──────── RECORDED INFORMATION ────────

(** * NavFn: the grid navigation-function planner of [navfn/src/navfn.cpp]

    A shallow embedding of the planner's cost translation, priority
    buffers, planar-wave update rule, Dijkstra propagation loop and
    gradient routine, together with the properties its specification
    states about them.

    Numbers are modelled as the C++ code has them:
    - [int] values are [Z] (every index that occurs is bounded by an array
      length, so no 32-bit wrap-around is reachable on a defined access);
    - [COSTTYPE] is [unsigned char]: a [Z] in [0, 255], conversions to it
      reduce modulo 256;
    - [float] is IEEE-754 binary32 and [double] is binary64, both carried
      by [spec_float] of the standard library with the operations
      [SFadd], [SFmul], ... instantiated at (24, 128) and (53, 1024),
      rounding to nearest even.  An expression that mixes [float] with a
      [double] literal is evaluated in binary64 and rounded back on
      assignment, exactly as the usual arithmetic conversions prescribe;
    - arrays are lists; an access outside of an array is undefined
      behaviour in C++ and makes the modelled function return [None]. *)

From Stdlib Require Import ZArith Bool Lia.
From Stdlib Require Import Reals Lra.
From Stdlib Require Import Floats.SpecFloat.
From stdpp Require Import base option list.

Local Open Scope Z_scope.

(* ===================================================================== *)
(** ** Floating-point layer                                              *)
(* ===================================================================== *)

Definition float := spec_float.
Definition double := spec_float.

(** binary32 arithmetic ([float op float]) *)
Definition fadd : float -> float -> float := SFadd 24 128.
Definition fsub : float -> float -> float := SFsub 24 128.
Definition fmul : float -> float -> float := SFmul 24 128.
Definition fdiv : float -> float -> float := SFdiv 24 128.
Definition fneg : float -> float := SFopp.

(** binary64 arithmetic ([double op double]) *)
Definition dadd : double -> double -> double := SFadd 53 1024.
Definition dsub : double -> double -> double := SFsub 53 1024.
Definition dmul : double -> double -> double := SFmul 53 1024.
Definition ddiv : double -> double -> double := SFdiv 53 1024.
Definition dneg : double -> double := SFopp.

(** Comparisons; every one of them is false on a NaN operand, as in C. *)
Definition flt (a b : spec_float) : bool := SFltb a b.
Definition fle (a b : spec_float) : bool := SFleb a b.
Definition feq (a b : spec_float) : bool := SFeqb a b.
Definition fgt (a b : spec_float) : bool := SFltb b a.
Definition fge (a b : spec_float) : bool := SFleb b a.

(** Conversions.  [i2f], [i2d]: integer to floating point (rounded to
    nearest).  [f2d]: the exact promotion of a [float] to [double].
    [d2f]: the rounding of a [double] to [float] on assignment. *)
Definition i2f (z : Z) : float := binary_normalize 24 128 z 0 false.
Definition i2d (z : Z) : double := binary_normalize 53 1024 z 0 false.

Definition f2d (x : float) : double :=
  match x with
  | S754_finite s m e => binary_normalize 53 1024 (cond_Zopp s (Zpos m)) e s
  | _ => x
  end.

Definition d2f (x : double) : float :=
  match x with
  | S754_finite s m e => binary_normalize 24 128 (cond_Zopp s (Zpos m)) e s
  | _ => x
  end.

(** [(int) x] for a [double] [x]: truncation toward zero; undefined for a
    NaN, an infinity or a value outside of the range of [int]. *)
Definition d2i (x : double) : option Z :=
  match x with
  | S754_zero _ => Some 0
  | S754_finite s m e =>
      let a := if 0 <=? e then Zpos m * 2 ^ e else Zpos m / 2 ^ (- e) in
      let z := cond_Zopp s a in
      if (-2147483648 <=? z) && (z <=? 2147483647) then Some z else None
  | _ => None
  end.

(** A decimal literal [n/d] of type [double]: the binary64 number nearest
    to the quotient (both [n] and [d] are below 2^53 wherever it is
    used, so the correctly rounded division is the literal's value). *)
Definition dlit (n d : Z) : double := ddiv (i2d n) (i2d d).

(** The arithmetic is executed by [vm_compute] on concrete inputs only;
    proofs treat the operations as uninterpreted symbols. *)
Arguments fadd : simpl never.
Arguments fsub : simpl never.
Arguments fmul : simpl never.
Arguments fdiv : simpl never.
Arguments fneg : simpl never.
Arguments dadd : simpl never.
Arguments dsub : simpl never.
Arguments dmul : simpl never.
Arguments ddiv : simpl never.
Arguments dneg : simpl never.
Arguments flt : simpl never.
Arguments fle : simpl never.
Arguments feq : simpl never.
Arguments fgt : simpl never.
Arguments fge : simpl never.
Arguments i2f : simpl never.
Arguments i2d : simpl never.
Arguments f2d : simpl never.
Arguments d2f : simpl never.
Arguments d2i : simpl never.
Arguments dlit : simpl never.

(** Conversion of an [int] to [COSTTYPE] ([unsigned char]). *)
Definition to_COSTTYPE (v : Z) : Z := v mod 256.

(* ===================================================================== *)
(** ** Constants of [navfn.h]                                            *)
(* ===================================================================== *)

(** Modelled from the spec: the header [navfn/navfn.h] that defines the
    cost constants is not part of the sources; the specification gives
    [COST_NEUTRAL] = 50, [COST_OBS] = 254, [COST_OBS_ROS] = 253 and the
    external unknown marker 255 (named [COST_UNKNOWN_ROS] in the code). *)
Definition COST_NEUTRAL : Z := 50.
Definition COST_OBS : Z := 254.
Definition COST_OBS_ROS : Z := 253.
Definition COST_UNKNOWN_ROS : Z := 255.

(** Modelled from the spec: [COST_FACTOR], a scaling factor "around 0.8";
    taken as the [double] literal [0.8]. *)
Definition COST_FACTOR : double := dlit 8 10.

(** Modelled from the spec: [POT_HIGH] = 1.0e10, a [double] literal. *)
Definition POT_HIGH : double := i2d 10000000000.

(** Modelled from the spec: [PRIORITYBUFSIZE], the capacity of each of the
    three priority buffers, "typical 10,000". *)
Definition PRIORITYBUFSIZE : Z := 10000.

(** [#define INVSQRT2 0.707106781] *)
Definition INVSQRT2 : double := dlit 707106781 1000000000.

(* ===================================================================== *)
(** ** Arrays                                                            *)
(* ===================================================================== *)

(** [a[i]] as an rvalue, and [a[i] = v]. *)
Definition rd {A} (a : list A) (i : Z) : option A :=
  if decide (0 <= i) then a !! Z.to_nat i else None.

Definition wr {A} (a : list A) (i : Z) (v : A) : option (list A) :=
  if decide (0 <= i < Z.of_nat (length a))
  then Some (<[Z.to_nat i := v]> a) else None.

(* ===================================================================== *)
(** ** Cost translation: [NavFn::setCostmap]                             *)
(* ===================================================================== *)

(** The body of the inner loop in ROS mode, for one incoming cell value
    [v0 = *cmap]; the result is the value left in [*cm]. *)
Definition setCostmap_cell_ROS (allow_unknown : bool) (v0 : Z) : option Z :=
  let cm := COST_OBS in
  let v := v0 in
  if v <? COST_OBS_ROS then
    v ← d2i (dadd (i2d COST_NEUTRAL) (dmul COST_FACTOR (i2d v)));
    let v := if v >=? COST_OBS then COST_OBS - 1 else v in
    Some (to_COSTTYPE v)
  else if (v =? COST_UNKNOWN_ROS) && allow_unknown then
    let v := COST_OBS - 1 in
    Some (to_COSTTYPE v)
  else Some cm.

(** The body of the inner loop for a PGM map: rows and columns closer
    than seven cells to the edge stay obstacles. *)
Definition setCostmap_cell_PGM (nx ny i j : Z) (v0 : Z) : option Z :=
  let cm := COST_OBS in
  if (i <? 7) || (i >? ny - 8) || (j <? 7) || (j >? nx - 8) then Some cm
  else
    let v := v0 in
    if v <? COST_OBS_ROS then
      v ← d2i (dadd (i2d COST_NEUTRAL) (dmul COST_FACTOR (i2d v)));
      let v := if v >=? COST_OBS then COST_OBS - 1 else v in
      Some (to_COSTTYPE v)
    else if v =? COST_UNKNOWN_ROS then
      let v := COST_OBS - 1 in
      Some (to_COSTTYPE v)
    else Some cm.

(** The two nested loops walk [cmap] and [costarr] in step (row [i],
    column [j], [k = i*nx + j]); the cells are independent of each other. *)
Fixpoint setCostmap_row (isROS allow_unknown : bool) (nx ny i j : Z)
    (cmap : list Z) : option (list Z) :=
  match cmap with
  | [] => Some []
  | v :: rest =>
      c ← (if isROS then setCostmap_cell_ROS allow_unknown v
           else setCostmap_cell_PGM nx ny i j v);
      let '(i', j') := if j + 1 <? nx then (i, j + 1) else (i + 1, 0) in
      cs ← setCostmap_row isROS allow_unknown nx ny i' j' rest;
      Some (c :: cs)
  end.

(** [setCostmap]: the outer loop runs for the rows [0 <= i < ny] and the
    inner loop for the columns [0 <= j < nx], so the body is executed
    for [ny] times [nx] cells, and not at all when [ny] or [nx] is not
    positive; the result is the list of the cells written, in order.
    Reading past the end of [cmap] is undefined. *)
Definition setCostmap (nx ny : Z) (cmap : list Z) (isROS allow_unknown : bool)
    : option (list Z) :=
  let cells := (Z.to_nat ny * Z.to_nat nx)%nat in
  if decide (cells <= length cmap)%nat
  then setCostmap_row isROS allow_unknown nx ny 0 0 (take cells cmap)
  else None.

(** The rule of the specification, read over the integers: the scaled
    value [COST_NEUTRAL + COST_FACTOR*v] with [COST_FACTOR = 8/10],
    truncated to an integer cost and clamped into [0, COST_OBS-1]. *)
Definition clamp (lo hi x : Z) : Z := Z.max lo (Z.min hi x).

Definition spec_translate (allow_unknown : bool) (v : Z) : Z :=
  if v <? COST_OBS_ROS then clamp 0 (COST_OBS - 1) (COST_NEUTRAL + (8 * v) / 10)
  else if (v =? COST_UNKNOWN_ROS) && allow_unknown then COST_OBS - 1
  else COST_OBS.


(* ===================================================================== *)
(** ** The planner object                                                *)
(* ===================================================================== *)

(** The three priority arrays [pb1], [pb2], [pb3] are owned by the object;
    [curP], [nextP] and [overP] are pointers to them that the propagation
    loop rotates. *)
Inductive bufid : Type := PB1 | PB2 | PB3.

#[global] Instance bufid_eq_dec : EqDecision bufid.
Proof. solve_decision. Defined.

(** The data members of [class NavFn] that the modelled functions use. *)
Record NavFn : Type := mkNavFn {
  nx : Z;
  ny : Z;
  ns : Z;
  costarr : list Z;
  potarr : list float;
  pending : list bool;
  gradx : list float;
  grady : list float;
  pb1 : list Z;
  pb2 : list Z;
  pb3 : list Z;
  curP : bufid;
  nextP : bufid;
  overP : bufid;
  curPe : Z;
  nextPe : Z;
  overPe : Z;
  curT : float;
  priInc : float;
  goal : Z * Z;
  start : Z * Z;
  nobs : Z;
  pathStep : float;
  npathbuf : Z;
  npath : Z;
  pathx : list float;
  pathy : list float
}.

────────

PROBLEM DESCRIPTION:
Show every line from the entries above in which "SFadd" appears.

REPLY TO THE EXERCISE:
      [SFadd], [SFmul], ... instantiated at (24, 128) and (53, 1024),
Definition fadd : float -> float -> float := SFadd 24 128.
Definition dadd : double -> double -> double := SFadd 53 1024.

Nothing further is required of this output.